### Exercise
Wherever the string "validlink" appears in the entries below, return the line that holds it.

### Entries supplied
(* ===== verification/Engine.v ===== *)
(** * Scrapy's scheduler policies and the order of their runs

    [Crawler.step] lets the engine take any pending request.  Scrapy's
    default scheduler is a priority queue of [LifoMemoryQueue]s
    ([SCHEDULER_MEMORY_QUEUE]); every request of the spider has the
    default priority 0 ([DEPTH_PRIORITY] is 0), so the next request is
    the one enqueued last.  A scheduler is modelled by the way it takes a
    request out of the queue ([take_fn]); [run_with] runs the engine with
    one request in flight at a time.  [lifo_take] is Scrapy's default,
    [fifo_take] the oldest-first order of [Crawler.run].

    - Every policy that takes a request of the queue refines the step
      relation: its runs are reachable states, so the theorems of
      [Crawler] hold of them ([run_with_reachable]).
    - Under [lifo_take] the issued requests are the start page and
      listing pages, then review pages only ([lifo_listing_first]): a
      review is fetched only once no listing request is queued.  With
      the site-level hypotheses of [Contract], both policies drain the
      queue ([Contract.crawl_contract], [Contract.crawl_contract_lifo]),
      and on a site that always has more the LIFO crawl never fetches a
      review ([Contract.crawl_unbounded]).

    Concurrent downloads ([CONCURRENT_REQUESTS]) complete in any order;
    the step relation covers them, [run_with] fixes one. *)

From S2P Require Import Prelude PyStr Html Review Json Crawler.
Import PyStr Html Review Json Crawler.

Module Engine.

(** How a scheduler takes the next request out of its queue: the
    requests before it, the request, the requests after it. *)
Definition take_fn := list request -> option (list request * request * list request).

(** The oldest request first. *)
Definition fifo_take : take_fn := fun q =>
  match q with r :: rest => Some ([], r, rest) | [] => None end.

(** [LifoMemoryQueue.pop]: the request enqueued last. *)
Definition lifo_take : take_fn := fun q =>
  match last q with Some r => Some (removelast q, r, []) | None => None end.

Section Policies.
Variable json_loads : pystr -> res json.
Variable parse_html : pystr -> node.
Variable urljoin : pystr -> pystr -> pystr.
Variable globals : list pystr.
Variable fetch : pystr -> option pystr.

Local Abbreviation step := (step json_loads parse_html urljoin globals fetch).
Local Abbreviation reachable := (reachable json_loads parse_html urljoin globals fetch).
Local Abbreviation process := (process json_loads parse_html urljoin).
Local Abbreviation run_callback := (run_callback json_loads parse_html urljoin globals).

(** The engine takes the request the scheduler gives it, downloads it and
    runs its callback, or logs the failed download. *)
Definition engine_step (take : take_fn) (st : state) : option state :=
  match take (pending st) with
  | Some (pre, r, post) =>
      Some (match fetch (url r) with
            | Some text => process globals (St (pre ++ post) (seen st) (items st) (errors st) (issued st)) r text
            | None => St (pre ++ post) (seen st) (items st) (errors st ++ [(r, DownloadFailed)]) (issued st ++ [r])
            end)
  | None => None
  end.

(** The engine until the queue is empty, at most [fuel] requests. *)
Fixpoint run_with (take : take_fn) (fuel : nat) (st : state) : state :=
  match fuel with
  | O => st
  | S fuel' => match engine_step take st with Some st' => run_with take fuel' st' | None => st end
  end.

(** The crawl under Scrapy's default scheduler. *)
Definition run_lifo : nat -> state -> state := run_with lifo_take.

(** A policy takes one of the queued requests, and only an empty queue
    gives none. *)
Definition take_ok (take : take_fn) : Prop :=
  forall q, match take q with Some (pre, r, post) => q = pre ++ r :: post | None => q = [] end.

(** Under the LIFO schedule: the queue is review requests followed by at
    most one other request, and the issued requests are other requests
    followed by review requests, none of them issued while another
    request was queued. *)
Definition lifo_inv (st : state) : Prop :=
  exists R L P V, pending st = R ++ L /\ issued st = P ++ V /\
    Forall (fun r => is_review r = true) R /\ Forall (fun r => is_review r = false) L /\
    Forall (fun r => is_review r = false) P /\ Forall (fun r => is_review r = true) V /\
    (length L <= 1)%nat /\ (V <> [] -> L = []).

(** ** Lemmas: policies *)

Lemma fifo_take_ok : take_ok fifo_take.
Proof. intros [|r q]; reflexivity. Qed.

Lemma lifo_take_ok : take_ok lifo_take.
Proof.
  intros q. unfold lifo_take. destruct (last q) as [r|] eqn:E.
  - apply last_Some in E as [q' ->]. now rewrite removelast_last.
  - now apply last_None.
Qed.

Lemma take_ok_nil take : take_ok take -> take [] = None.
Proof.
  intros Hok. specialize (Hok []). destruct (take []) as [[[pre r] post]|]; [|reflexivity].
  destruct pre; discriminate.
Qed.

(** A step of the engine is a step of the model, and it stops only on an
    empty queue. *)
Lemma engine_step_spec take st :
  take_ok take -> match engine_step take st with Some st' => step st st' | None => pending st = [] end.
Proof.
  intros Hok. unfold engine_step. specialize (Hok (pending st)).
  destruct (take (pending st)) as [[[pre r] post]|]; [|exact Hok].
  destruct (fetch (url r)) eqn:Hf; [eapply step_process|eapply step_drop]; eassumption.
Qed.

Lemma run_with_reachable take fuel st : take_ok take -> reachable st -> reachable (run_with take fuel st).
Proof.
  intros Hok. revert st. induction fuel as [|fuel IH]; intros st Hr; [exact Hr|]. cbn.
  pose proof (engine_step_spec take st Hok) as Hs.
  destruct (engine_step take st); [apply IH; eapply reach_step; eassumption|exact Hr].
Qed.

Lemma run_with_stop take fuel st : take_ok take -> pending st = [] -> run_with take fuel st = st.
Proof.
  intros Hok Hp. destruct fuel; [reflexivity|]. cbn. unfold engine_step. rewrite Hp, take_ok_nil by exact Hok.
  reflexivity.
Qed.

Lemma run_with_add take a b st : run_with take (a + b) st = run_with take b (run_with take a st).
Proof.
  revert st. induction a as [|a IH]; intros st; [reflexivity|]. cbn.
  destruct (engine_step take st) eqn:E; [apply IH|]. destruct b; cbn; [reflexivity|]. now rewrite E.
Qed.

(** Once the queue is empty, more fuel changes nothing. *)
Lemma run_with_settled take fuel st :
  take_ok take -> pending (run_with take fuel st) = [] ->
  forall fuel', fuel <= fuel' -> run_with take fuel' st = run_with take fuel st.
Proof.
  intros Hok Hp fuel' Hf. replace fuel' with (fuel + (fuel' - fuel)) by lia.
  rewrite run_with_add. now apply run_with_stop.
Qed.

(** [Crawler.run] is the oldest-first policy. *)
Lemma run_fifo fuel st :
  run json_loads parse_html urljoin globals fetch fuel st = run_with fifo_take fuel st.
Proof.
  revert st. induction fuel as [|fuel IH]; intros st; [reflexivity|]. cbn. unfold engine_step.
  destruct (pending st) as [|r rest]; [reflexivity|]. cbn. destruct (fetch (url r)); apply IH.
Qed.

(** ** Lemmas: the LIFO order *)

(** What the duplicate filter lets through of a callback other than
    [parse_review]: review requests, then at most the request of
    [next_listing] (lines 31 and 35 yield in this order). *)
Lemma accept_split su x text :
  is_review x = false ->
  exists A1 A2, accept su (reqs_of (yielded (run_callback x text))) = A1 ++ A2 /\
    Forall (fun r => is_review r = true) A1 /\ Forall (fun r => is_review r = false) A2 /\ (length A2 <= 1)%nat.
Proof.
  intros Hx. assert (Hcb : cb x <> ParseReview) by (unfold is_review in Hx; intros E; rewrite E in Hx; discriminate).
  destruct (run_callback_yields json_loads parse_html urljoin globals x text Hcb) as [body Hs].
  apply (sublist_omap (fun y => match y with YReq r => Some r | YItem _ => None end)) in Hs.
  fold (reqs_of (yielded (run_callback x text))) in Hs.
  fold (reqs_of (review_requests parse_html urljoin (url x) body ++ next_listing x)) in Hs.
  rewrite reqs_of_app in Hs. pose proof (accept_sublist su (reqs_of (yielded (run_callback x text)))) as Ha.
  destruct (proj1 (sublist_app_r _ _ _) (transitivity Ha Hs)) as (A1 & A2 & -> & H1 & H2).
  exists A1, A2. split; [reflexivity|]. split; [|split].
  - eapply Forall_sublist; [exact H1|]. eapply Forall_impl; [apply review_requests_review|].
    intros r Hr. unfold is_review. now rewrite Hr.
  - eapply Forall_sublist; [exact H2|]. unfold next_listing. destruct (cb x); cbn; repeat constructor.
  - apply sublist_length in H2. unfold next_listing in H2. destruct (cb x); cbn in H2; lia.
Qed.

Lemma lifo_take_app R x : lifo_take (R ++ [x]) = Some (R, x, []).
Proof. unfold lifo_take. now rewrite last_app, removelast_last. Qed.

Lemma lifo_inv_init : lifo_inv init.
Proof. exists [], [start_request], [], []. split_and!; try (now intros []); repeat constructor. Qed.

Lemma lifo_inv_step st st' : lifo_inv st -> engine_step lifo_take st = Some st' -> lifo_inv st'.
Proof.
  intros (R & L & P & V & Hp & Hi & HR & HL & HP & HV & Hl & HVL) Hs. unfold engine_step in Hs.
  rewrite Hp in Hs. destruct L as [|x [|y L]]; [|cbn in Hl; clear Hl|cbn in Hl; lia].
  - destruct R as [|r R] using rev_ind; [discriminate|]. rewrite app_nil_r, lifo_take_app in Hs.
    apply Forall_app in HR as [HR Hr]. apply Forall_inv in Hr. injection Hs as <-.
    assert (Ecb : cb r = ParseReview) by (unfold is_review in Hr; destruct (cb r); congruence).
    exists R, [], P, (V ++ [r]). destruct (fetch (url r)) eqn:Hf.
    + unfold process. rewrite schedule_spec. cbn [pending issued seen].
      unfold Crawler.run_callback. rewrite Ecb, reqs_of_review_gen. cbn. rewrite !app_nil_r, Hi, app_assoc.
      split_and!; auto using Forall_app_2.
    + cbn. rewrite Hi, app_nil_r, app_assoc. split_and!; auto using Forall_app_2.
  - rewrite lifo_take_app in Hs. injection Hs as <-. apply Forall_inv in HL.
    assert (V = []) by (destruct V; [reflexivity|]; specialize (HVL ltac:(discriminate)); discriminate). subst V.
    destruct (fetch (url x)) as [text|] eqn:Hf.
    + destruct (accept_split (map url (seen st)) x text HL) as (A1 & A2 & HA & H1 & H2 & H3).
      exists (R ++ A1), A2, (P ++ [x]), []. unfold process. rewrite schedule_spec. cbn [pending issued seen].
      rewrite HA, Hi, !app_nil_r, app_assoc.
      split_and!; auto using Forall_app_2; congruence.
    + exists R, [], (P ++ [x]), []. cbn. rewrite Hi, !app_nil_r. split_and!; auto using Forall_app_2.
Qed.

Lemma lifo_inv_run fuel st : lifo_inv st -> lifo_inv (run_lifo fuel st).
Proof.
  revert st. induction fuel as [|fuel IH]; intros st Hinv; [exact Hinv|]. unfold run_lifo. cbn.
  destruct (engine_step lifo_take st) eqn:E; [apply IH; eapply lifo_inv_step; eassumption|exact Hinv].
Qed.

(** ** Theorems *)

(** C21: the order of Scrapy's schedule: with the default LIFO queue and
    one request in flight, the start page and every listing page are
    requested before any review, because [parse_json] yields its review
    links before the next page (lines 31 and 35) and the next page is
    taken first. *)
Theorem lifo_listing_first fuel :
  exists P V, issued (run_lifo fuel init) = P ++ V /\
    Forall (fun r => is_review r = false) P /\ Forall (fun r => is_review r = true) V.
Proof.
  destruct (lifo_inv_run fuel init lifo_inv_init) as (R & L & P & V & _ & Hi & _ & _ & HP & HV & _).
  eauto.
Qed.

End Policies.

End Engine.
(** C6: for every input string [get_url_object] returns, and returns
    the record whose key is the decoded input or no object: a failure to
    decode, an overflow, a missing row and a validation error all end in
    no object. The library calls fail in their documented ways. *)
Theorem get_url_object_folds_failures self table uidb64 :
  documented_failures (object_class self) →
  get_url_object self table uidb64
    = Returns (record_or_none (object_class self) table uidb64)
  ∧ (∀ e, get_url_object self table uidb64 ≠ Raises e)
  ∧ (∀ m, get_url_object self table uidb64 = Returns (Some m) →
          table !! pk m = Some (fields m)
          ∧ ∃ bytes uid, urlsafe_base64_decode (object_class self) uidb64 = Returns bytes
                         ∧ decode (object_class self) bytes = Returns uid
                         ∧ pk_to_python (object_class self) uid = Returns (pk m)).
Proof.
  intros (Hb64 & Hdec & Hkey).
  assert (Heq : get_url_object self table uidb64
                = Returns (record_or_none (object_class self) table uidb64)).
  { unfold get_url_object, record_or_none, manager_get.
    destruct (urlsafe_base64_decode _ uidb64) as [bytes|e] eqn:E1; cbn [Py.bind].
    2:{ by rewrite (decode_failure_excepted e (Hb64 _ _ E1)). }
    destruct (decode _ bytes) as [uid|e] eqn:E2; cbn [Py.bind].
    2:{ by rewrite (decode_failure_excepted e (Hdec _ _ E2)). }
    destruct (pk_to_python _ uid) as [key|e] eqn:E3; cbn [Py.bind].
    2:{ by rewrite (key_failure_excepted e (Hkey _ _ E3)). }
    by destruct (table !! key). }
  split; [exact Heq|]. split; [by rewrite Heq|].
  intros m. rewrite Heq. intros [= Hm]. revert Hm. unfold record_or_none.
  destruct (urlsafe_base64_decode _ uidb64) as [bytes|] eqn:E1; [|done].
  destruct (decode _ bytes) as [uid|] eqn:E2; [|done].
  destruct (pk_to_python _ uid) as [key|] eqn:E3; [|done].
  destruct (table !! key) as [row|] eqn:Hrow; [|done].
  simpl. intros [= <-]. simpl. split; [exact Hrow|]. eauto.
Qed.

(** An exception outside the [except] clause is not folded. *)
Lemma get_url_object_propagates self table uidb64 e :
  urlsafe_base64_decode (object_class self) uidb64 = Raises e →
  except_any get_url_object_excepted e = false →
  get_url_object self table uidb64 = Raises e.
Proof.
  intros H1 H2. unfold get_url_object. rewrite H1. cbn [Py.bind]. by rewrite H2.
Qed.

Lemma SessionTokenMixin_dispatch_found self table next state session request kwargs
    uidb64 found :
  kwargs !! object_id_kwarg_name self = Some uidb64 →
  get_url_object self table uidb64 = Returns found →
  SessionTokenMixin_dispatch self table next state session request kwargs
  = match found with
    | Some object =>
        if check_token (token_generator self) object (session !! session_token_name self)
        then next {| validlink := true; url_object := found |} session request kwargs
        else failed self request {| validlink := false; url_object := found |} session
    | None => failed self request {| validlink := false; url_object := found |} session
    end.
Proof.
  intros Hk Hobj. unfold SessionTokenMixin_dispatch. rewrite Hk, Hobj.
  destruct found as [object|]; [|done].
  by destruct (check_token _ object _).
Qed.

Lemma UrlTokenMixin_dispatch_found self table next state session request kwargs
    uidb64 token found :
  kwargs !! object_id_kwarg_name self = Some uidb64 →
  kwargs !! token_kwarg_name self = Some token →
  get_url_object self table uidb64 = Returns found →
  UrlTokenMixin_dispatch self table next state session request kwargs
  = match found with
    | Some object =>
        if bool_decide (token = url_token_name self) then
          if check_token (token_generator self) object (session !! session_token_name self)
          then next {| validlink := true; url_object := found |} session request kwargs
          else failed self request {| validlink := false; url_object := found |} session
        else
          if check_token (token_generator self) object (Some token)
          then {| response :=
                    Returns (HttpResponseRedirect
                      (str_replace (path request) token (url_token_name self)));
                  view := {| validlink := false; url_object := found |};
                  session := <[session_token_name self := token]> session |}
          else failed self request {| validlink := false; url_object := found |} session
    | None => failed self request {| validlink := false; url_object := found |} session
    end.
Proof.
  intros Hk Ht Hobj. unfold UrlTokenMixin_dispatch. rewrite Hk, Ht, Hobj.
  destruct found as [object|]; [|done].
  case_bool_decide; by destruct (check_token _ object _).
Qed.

### Answer space
        then next {| validlink := true; url_object := found |} session request kwargs
        else failed self request {| validlink := false; url_object := found |} session
    | None => failed self request {| validlink := false; url_object := found |} session
          then next {| validlink := true; url_object := found |} session request kwargs
          else failed self request {| validlink := false; url_object := found |} session
                  view := {| validlink := false; url_object := found |};
          else failed self request {| validlink := false; url_object := found |} session
    | None => failed self request {| validlink := false; url_object := found |} session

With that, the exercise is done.